[Collected data]

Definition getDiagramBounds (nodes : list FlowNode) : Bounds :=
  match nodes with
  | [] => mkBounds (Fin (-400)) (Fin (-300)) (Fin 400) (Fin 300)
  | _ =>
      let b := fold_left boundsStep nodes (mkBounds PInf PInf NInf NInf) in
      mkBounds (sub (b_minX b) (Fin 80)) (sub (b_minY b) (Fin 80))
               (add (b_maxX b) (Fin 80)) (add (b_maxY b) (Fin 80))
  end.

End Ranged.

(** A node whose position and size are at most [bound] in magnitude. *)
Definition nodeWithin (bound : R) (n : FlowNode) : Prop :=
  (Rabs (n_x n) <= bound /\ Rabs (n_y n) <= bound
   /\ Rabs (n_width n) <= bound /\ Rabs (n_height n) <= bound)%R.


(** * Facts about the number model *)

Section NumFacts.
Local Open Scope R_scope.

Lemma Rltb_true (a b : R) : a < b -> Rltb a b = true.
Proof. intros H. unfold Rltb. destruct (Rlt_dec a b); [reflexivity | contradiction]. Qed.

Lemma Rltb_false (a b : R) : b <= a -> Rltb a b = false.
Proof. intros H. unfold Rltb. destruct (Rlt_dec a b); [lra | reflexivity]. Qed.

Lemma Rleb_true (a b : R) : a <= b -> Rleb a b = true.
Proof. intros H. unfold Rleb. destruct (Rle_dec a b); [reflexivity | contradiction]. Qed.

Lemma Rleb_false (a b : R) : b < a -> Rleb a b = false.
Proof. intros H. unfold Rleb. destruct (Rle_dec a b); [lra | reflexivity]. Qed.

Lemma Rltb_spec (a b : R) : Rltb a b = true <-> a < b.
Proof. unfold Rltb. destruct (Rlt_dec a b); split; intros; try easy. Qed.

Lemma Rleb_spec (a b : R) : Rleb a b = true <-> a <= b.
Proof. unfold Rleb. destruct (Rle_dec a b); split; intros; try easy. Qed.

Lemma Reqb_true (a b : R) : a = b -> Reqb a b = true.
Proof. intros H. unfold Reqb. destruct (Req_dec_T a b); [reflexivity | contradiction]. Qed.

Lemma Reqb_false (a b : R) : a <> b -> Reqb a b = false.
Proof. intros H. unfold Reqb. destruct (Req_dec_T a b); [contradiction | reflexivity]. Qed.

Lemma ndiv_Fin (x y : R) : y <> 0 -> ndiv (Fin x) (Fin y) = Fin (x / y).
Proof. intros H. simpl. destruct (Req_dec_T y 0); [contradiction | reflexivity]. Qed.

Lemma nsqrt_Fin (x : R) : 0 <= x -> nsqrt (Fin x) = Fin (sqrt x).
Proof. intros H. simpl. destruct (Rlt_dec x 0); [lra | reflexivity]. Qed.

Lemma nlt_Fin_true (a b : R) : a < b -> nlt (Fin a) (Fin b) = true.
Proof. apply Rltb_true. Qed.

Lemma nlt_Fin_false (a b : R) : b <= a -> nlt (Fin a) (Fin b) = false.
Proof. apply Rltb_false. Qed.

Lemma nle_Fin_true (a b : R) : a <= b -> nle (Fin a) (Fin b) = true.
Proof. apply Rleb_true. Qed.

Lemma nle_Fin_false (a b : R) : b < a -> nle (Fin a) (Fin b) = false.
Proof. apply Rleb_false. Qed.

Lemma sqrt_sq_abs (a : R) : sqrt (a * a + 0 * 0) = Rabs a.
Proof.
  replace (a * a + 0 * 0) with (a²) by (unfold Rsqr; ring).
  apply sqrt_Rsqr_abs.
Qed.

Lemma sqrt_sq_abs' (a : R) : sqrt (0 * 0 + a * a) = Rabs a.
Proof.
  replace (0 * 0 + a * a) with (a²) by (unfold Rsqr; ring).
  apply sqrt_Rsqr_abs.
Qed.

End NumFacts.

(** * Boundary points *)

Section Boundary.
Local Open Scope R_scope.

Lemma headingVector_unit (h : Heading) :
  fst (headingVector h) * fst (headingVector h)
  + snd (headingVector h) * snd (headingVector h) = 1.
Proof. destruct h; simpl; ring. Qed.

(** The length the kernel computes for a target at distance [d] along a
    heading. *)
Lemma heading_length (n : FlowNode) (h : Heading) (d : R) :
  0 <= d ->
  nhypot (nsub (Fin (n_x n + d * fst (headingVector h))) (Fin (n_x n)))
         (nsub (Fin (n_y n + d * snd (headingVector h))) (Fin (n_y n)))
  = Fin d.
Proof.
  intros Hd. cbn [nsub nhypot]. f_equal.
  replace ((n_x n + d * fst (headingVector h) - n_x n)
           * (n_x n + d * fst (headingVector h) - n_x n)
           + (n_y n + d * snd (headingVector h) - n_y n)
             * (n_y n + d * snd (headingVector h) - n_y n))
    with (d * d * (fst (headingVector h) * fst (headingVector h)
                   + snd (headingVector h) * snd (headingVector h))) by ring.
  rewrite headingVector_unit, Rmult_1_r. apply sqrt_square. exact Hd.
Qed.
* * *
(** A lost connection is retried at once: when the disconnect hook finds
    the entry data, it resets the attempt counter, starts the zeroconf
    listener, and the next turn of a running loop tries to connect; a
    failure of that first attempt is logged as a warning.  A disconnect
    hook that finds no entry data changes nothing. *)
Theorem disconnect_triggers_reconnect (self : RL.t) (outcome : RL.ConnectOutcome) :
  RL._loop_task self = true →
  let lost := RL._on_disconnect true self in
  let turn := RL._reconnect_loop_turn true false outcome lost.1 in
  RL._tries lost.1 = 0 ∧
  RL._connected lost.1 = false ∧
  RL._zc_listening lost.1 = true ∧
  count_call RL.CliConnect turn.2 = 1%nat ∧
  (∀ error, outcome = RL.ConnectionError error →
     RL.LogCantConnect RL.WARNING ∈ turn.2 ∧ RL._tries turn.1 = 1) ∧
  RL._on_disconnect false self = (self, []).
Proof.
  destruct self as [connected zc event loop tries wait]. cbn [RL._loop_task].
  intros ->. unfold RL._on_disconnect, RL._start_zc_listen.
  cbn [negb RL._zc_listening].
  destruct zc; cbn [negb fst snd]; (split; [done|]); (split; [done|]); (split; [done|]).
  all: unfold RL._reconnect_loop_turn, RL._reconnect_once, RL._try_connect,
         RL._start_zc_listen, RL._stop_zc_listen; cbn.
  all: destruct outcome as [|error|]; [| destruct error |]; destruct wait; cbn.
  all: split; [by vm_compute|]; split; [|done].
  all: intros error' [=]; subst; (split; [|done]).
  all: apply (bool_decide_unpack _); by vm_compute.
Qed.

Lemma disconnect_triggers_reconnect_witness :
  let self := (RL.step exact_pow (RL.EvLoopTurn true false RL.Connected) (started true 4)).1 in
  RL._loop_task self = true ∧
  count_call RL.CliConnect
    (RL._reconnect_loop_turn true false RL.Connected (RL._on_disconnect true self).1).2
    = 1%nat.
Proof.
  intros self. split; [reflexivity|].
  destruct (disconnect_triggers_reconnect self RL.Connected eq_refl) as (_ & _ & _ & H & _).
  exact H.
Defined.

■ YOUR ASSIGNMENT
Please report every line in the entries above that holds the string "done".

■ YOUR SOLUTION
  destruct zc; cbn [negb fst snd]; (split; [done|]); (split; [done|]); (split; [done|]).
  all: split; [by vm_compute|]; split; [|done].
  all: intros error' [=]; subst; (split; [|done]).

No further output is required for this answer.